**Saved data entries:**
(* ===== verification/GupLoop.v ===== *)
(** * Walking a range of pages

    [__get_user_pages] ends for every range; what it returns and what it says of
    [mmap_sem]; and what a walk within one area does. *)

From S2P Require Import Prelude FdTable FileOps Task Ptrace Vma MmOpsDef MmFacts MmFrame MmapDef Stack Gup GupFacts.

Lemma land_mask x m : 0 ≤ m < 2 ^ 20 → 0 ≤ Z.land x m < 2 ^ 20.
Proof.
  intros Hm. assert (Z.land x m = Z.land x m mod 2 ^ 20) as ->; [|by apply Z.mod_pos_bound].
  rewrite <- Z.land_ones by done. rewrite <- Z.land_assoc, (Z.land_ones m) by done. by rewrite (Z.mod_small m).
Qed.

Lemma page_increm_range start m nr : 0 < nr → 0 ≤ m < 2 ^ 20 → 0 < page_increm_of start m nr ≤ Z.min nr (2 ^ 20).
Proof.
  intros Hnr Hm. unfold page_increm_of. pose proof (land_mask (not64 (Z.shiftr start PAGE_SHIFT)) m Hm).
  rewrite u32_small by lia. case_Z; lia.
Qed.

(** The events of a page with those that store it. *)
Definition done_event (tsk : option positive) (start k : Z) (e : gup_event) : Prop :=
  match e with
  | GDone a n => a = start ∧ n = k
  | GStore _ _ | GStoreVma _ => True
  | _ => page_event tsk start e
  end.

Lemma done_event_page tsk start k e : page_event tsk start e → done_event tsk start k e.
Proof. by destruct e. Qed.

(** The result of a walk that has done [i] pages and has [nr] left. *)
Definition walk_post (nb : bool) (g i nr : Z) (s : gup_state) (ret : Z) (s' : gup_state) : Prop :=
  lock_kept s s' ∧ (0 < ret ≤ i + nr ∨ i = 0 ∧ -4095 ≤ ret < 0) ∨ lock_lost nb g s s' ∧ i ≤ ret < i + nr.

Lemma walk_post_from nb g i nr k s s1 ret s' :
  lock_kept s s1 → (length (gu_faults s1) ≤ length (gu_faults s))%nat → 0 ≤ i → 0 < k ≤ nr →
  walk_post nb g (i + k) (nr - k) s1 ret s' → walk_post nb g i nr s ret s'.
Proof.
  intros L1 F1 Hi Hk [[L [E|E]]|[[A1 A2 A3 A4] E]].
  - left. split; [by eapply lock_kept_trans|lia].
  - lia.
  - right. destruct L1 as [B1 B2]. split; [|lia]. split; [congruence| |done|lia]. rewrite A2. by destruct nb.
Qed.

Lemma stop_walk nb g i nr s ret s' : 0 ≤ i → 0 < nr → step_post g nb i s (Stop ret) s' → walk_post nb g i nr s ret s'.
Proof.
  intros Hi Hnr [[L (e & He & ->)]|[L ->]]; [left; split; [done|]|right; split; [done|lia]].
  unfold or_err. destruct (truthy i) eqn:Ei; [apply truthy_spec in Ei; lia|].
  right. split; [|done]. by apply negb_false_iff, Z.eqb_eq in Ei.
Qed.

Section walk.
Context `{RbEnv, MmEnv, MmapEnv, StackEnv, Cur, Ge : GupEnv}.
Context `{Hrb : !RbEnvOk, Hok : !MmEnvOk, Hst : !StackEnvOk, Hge : !GupEnvOk}.
Implicit Types s : gup_state.

Lemma wp_gup_next base start nr i pages vmas page m (Q : Z * Z * Z → gup_state → Prop) s tsk :
  0 < nr < 2 ^ 64 → 0 ≤ m < 2 ^ 20 →
  (∀ k evs s', 0 < k ≤ nr → k ≤ 2 ^ 20 → moved s s' (evs ++ [GDone start k]) → lock_kept s s' →
     (∀ g, write_safe g (evs ++ [GDone start k])) → Forall (done_event tsk start k) evs →
     Q (u64 (start + k * PAGE_SIZE), nr - k, i + k) s') →
  wp (gup_next base start nr i pages vmas page m) Q s.
Proof using.
  intros Hnr Hm HQ. unfold gup_next.
  assert (∀ (b : bool) e s0 m0, (∃ j p, e = GStore j p) ∨ (∃ j, e = GStoreVma j) → 0 ≤ m0 < 2 ^ 20 →
    wp (if b then _ ← emit e; mret 0 else mret m0) (λ m' s', ∃ evs, moved s0 s' evs ∧ lock_kept s0 s' ∧
       0 ≤ m' < 2 ^ 20 ∧ Forall (λ e, match e with GStore _ _ | GStoreVma _ => True | _ => False end) evs) s0) as Hst0.
  { intros b e s0 m0 He Hm0. destruct b; [|wp_step; exists []; split_and!; [apply moved_refl|done|lia|lia|done]].
    unfold emit. wp_step. wp_step. wp_step. exists [e]. split_and!; [by split|done|lia|lia|].
    repeat constructor. by destruct He as [(? & ? & ->)|[? ->]]. }
  wp_step. assert (wp (match page with Some p => if pages then _ ← emit (GStore (base + i) p); mret 0 else mret m
    | None => mret m end) (λ m' s', ∃ evs, moved s s' evs ∧ lock_kept s s' ∧ 0 ≤ m' < 2 ^ 20 ∧
       Forall (λ e, match e with GStore _ _ | GStoreVma _ => True | _ => False end) evs) s) as Hp.
  { destruct page as [p|]; [apply Hst0; [left; by eexists _, _|done]|]. by apply (Hst0 false (GStoreVma 0)); [right; eexists|]. }
  eapply wp_mono; [exact Hp|]. intros m1 s1 (e1 & M1 & L1 & Hm1 & F1). cbn beta. wp_step.
  eapply wp_mono; [apply (Hst0 vmas (GStoreVma (base + i)) s1 m1); [right; by eexists|done]|].
  intros m2 s2 (e2 & M2 & L2 & Hm2 & F2). cbn beta zeta. pose proof (page_increm_range start m2 nr ltac:(lia) Hm2) as Hk.
  set (k := page_increm_of start m2 nr) in *. wp_step. unfold emit. do 2 wp_step.
  assert (Forall (λ e, match e with GStore _ _ | GStoreVma _ => True | _ => False end) (e1 ++ e2)) as F by (by apply list.Forall_app).
  rewrite (u64_small (nr - k)) by lia. apply (HQ k (e1 ++ e2)); [lia|lia| | | |].
  - eapply moved_trans; [by eapply moved_trans|]. by split.
  - by eapply lock_kept_trans.
  - intros g. apply write_safe_none. apply list.Forall_app. split; [|by repeat constructor].
    eapply list.Forall_impl; [exact F|]. by intros [].
  - eapply list.Forall_impl; [exact F|]. by intros [].
Qed.

Variables (tsk : option positive) (g : Z) (nb : bool).
Hypothesis no_cow : has g FOLL_COW = false.

(** One page of an area: either the walk ends there, or it goes on. *)
Lemma wp_gup_page base r v start nr i pages vmas (Q : Z → gup_state → Prop) (continue : Z * Z * Z → GU Z) s :
  area_at s r = Some v → 0 < nr < 2 ^ 64 → 0 ≤ i →
  (∀ ret evs s', moved s s' evs → Forall (page_event tsk start) evs → write_safe g evs →
     step_post g nb i s (Stop ret) s' → Q ret s') →
  (∀ k evs s', 0 < k ≤ nr → k ≤ 2 ^ 20 → moved s s' (evs ++ [GDone start k]) →
     Forall (done_event tsk start k) evs → write_safe g (evs ++ [GDone start k]) → lock_kept s s' →
     wp (continue (u64 (start + k * PAGE_SIZE), nr - k, i + k)) Q s') →
  wp (k ← gets script;
      step ← gup_retry (S k) tsk r start g nb i;
      match step with
      | Stop ret => mret ret
      | Next page page_mask => n ← gup_next base start nr i pages vmas page page_mask; continue n
      end) Q s.
Proof using Hge no_cow.
  intros Hr Hnr Hi Hstop Hgo. do 3 wp_step. eapply wp_mono; [apply (wp_gup_retry tsk g nb _ r v start g i []); [lia|done|split|]|].
  - done.
  - done.
  - done.
  - by rewrite no_cow.
  - intros b e af E. by destruct b.
  - intros st s1 (evs & M & A & W & S). simpl in W. destruct st as [page m|ret].
    + destruct S as [L Hm]. wp_step. eapply (wp_gup_next _ _ _ _ _ _ _ _ _ _ tsk); [done|done|].
      intros k evs2 s2 Hk Hk2 M2 L2 W2 A2. apply (Hgo k (evs ++ evs2)); [done|done| | | |by eapply lock_kept_trans].
      * rewrite <- app_assoc. by eapply moved_trans.
      * apply list.Forall_app. split; [|done]. eapply list.Forall_impl; [done|]. apply done_event_page.
      * rewrite <- app_assoc. apply write_safe_trans; [done|apply W2].
    + wp_step. by apply (Hstop ret evs).
Qed.


(** ** A walk anywhere *)

(** As [moved], but the stack may have grown. *)
Record grew s s' (evs : list gup_event) : Prop := Grew {
  gr_wf : wf_mm (ms_mm (gu_mm s'));
  gr_others : gu_others s' = gu_others s;
  gr_faults : (length (gu_faults s') ≤ length (gu_faults s))%nat;
  gr_events : gu_events s' = gu_events s ++ evs
}.

Lemma moved_grew s s' evs : wf_mm (ms_mm (gu_mm s)) → moved s s' evs → grew s s' evs.
Proof using. intros Hwf [E1 E2 _ E3 E4]. split; [by rewrite E1|done..]. Qed.

Lemma grew_trans s1 s2 s3 e1 e2 : grew s1 s2 e1 → grew s2 s3 e2 → grew s1 s3 (e1 ++ e2).
Proof using. intros [_ A2 A3 A4] [B1 B2 B3 B4]. split; [done|congruence|lia|]. by rewrite B4, A4, app_assoc. Qed.

(** An area of the address space. *)
Definition is_area s (r : area_ref) : Prop := ∃ j v, r = Area j ∧ mmap (ms_mm (gu_mm s)) !! j = Some v.

(** The progress of [follow_hugetlb_page]. *)
Definition huge_step (start nr i start' nr' i' : Z) : Prop :=
  (∃ k, 0 < k ≤ nr ∧ start' = u64 (start + k * PAGE_SIZE) ∧ nr' = nr - k ∧ i' = i + k) ∨
  nr' = 0 ∧ (0 < i' ≤ i + nr ∨ i = 0 ∧ -4095 ≤ i' < 0).

Definition area_post (start nr i : Z) s (st : area_step) s' : Prop :=
  grew s s' [] ∧ lock_kept s s' ∧
  match st with
  | InArea r => is_area s' r
  | Huge r start' nr' i' => is_area s' r ∧ huge_step start nr i start' nr' i'
  | NoArea ret => ∃ e, -4095 ≤ e < 0 ∧ ret = or_err i e
  | GatePage _ => False
  end.

Lemma wp_gup_find start nr pages i s :
  wf_mm (ms_mm (gu_mm s)) → 0 ≤ start < 2 ^ 64 → 0 < nr → 0 ≤ i → in_gate_area start = false →
  wp (gup_find start nr g pages i) (area_post start nr i s) s.
Proof using Hrb Hok Hst Hge.
  intros Hwf Hs Hnr Hi Hgate. unfold gup_find. wp_step. apply wp_in_space.
  eapply wp_mono; [by apply wp_find_extend_vma|]. intros o m1 [Hwf1 Ho].
  assert (grew s (set_gmm s m1) []) as Hgr by (split; [done|done|done|]; simpl; by rewrite app_nil_r).
  destruct o as [j|]; [|rewrite Hgate; wp_step; split_and!; [done|done|by exists (- EFAULT)]].
  destruct Ho as [(v & Hv & _) _]. wp_step. eapply wp_space_vma; [exact Hv|].
  destruct (truthy _); [wp_step; split_and!; [done|done|by exists (- EFAULT)]|].
  destruct (is_vm_hugetlb_page v); [|wp_step; split_and!; [done|done|by exists j, v]].
  wp_step. apply (wp_ask start (λ _, False)). intros x s2 (evs & M & L & _ & A & P) _.
  destruct (follow_hugetlb_page _ _ _ _ _ _) as [[start' nr'] i'] eqn:Eh. wp_step.
  destruct evs; [|by apply list.Forall_cons in P as [[] _]]. split_and!.
  - apply (grew_trans s (set_gmm s m1) s2 [] []); [done|]. by apply moved_grew.
  - exact L.
  - exists j, v. split; [done|]. by destruct M as [-> _ _ _ _].
  - by eapply follow_hugetlb_steps.
Qed.

(** The area of the last page, when the walk is still in it. *)
Lemma wp_gup_area last start nr pages i s :
  wf_mm (ms_mm (gu_mm s)) → 0 ≤ start < 2 ^ 64 → 0 < nr → 0 ≤ i → in_gate_area start = false →
  (∀ r, last = Some r → is_area s r) →
  wp (gup_area last start nr g pages i) (area_post start nr i s) s.
Proof using Hrb Hok Hst Hge.
  intros Hwf Hs Hnr Hi Hgate Hlast. unfold gup_area, gup_same. wp_step. destruct last as [r|]; [|wp_step; by apply wp_gup_find].
  destruct (Hlast r eq_refl) as (j & v & -> & Hv). wp_step. eapply wp_deref; [done|]. wp_step.
  destruct (_ >=? _); [by apply wp_gup_find|]. wp_step.
  split_and!; [apply moved_grew; [done|apply moved_refl]|done|by exists j, v].
Qed.

Lemma wp_gup_loop fuel base last start nr pages vmas i s :
  wf_mm (ms_mm (gu_mm s)) → 0 ≤ start → 0 < nr → start + nr * PAGE_SIZE ≤ 2 ^ 64 → 0 ≤ i → (Z.to_nat nr ≤ fuel)%nat →
  (∀ a, start ≤ a < start + nr * PAGE_SIZE → in_gate_area a = false) → (∀ r, last = Some r → is_area s r) →
  wp (gup_loop fuel tsk base last start nr g pages vmas nb i)
    (λ ret s', ∃ evs, grew s s' evs ∧ write_safe g evs ∧ walk_post nb g i nr s ret s') s.
Proof using Hrb Hok Hst Hge no_cow.
  revert last start nr i s. induction fuel as [|fuel IH]; intros last start nr i s Hwf Hs Hnr Hr Hi Hf Hgate Hlast; [lia|].
  cbn [gup_loop]. wp_step. unfold PAGE_SIZE in Hr, Hgate.
  eapply wp_mono; [apply wp_gup_area; [done|lia|done|done|apply Hgate; lia|done]|]. intros st s1 (G1 & L1 & Hst1).
  assert (∀ k r evs s2, 0 < k ≤ nr → grew s s2 evs → write_safe g evs → lock_kept s s2 → is_area s2 r →
    wp (let '(start, nr, i) := (u64 (start + k * PAGE_SIZE), nr - k, i + k) in
        if truthy nr then gup_loop fuel tsk base (Some r) start nr g pages vmas nb i else mret i)
      (λ ret s', ∃ evs, grew s s' evs ∧ write_safe g evs ∧ walk_post nb g i nr s ret s') s2) as Hgo.
  { intros k r evs s2 Hk G W L Ha. destruct (truthy (nr - k)) eqn:Ek.
    - apply truthy_spec in Ek. unfold PAGE_SIZE. rewrite u64_small by lia. eapply wp_mono; [apply IH; try done; try lia; try apply G|].
      + unfold PAGE_SIZE. lia.
      + intros a Ha'. unfold PAGE_SIZE in Ha'. apply Hgate. lia.
      + by intros r' [= <-].
      + intros ret s3 (e3 & G3 & W3 & P3). exists (evs ++ e3). split_and!; [by eapply grew_trans|by apply write_safe_trans|].
        eapply walk_post_from; [done|apply G|done..].
    - wp_step. exists evs. split_and!; [done|done|]. apply negb_false_iff, Z.eqb_eq in Ek. left. split; [done|lia]. }
  destruct st as [r|page|r start' nr' i'|ret]; [| done | |].
  - destruct Hst1 as (j & v & -> & Hv). apply (wp_gup_page base (Area j) v); [done|lia|done| |].
    + intros ret evs s2 M A W S. exists evs. split_and!; [|done|].
      * apply (grew_trans s s1 s2 []); [done|]. apply moved_grew; [by destruct G1|done].
      * apply stop_walk; [done..|]. eapply step_post_from; [done|by destruct G1|done].
    + intros k evs s2 Hk _ M A W L. apply (Hgo k (Area j) (evs ++ [GDone start k])); [done| |done|by eapply lock_kept_trans|].
      * apply (grew_trans s s1 s2 []); [done|]. apply moved_grew; [by destruct G1|done].
      * exists j, v. split; [done|]. by destruct M as [-> _ _ _ _].
  - destruct Hst1 as [Ha [(k & Hk & -> & -> & ->)|[-> Hi']]]; [apply (Hgo k r []); try done; intros b e af E; by destruct b|].
    simpl. wp_step. exists []. split_and!; [done|intros b e af E; by destruct b|]. left. split; [done|lia].
  - destruct Hst1 as (e & He & ->). wp_step. exists []. split_and!; [done|intros b e' af E; by destruct b|].
    apply stop_walk; [done|done|]. left. split; [done|]. by exists e.
Qed.

End walk.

**Prompt:** Retype only the stretch of lines above starting at the one with "s2) as Hgo." and stopping at the one with "eapply walk_post_from; [done|apply", exactly as written, with both kept.

**Reply:**
      (λ ret s', ∃ evs, grew s s' evs ∧ write_safe g evs ∧ walk_post nb g i nr s ret s') s2) as Hgo.
  { intros k r evs s2 Hk G W L Ha. destruct (truthy (nr - k)) eqn:Ek.
    - apply truthy_spec in Ek. unfold PAGE_SIZE. rewrite u64_small by lia. eapply wp_mono; [apply IH; try done; try lia; try apply G|].
      + unfold PAGE_SIZE. lia.
      + intros a Ha'. unfold PAGE_SIZE in Ha'. apply Hgate. lia.
      + by intros r' [= <-].
      + intros ret s3 (e3 & G3 & W3 & P3). exists (evs ++ e3). split_and!; [by eapply grew_trans|by apply write_safe_trans|].
        eapply walk_post_from; [done|apply G|done..].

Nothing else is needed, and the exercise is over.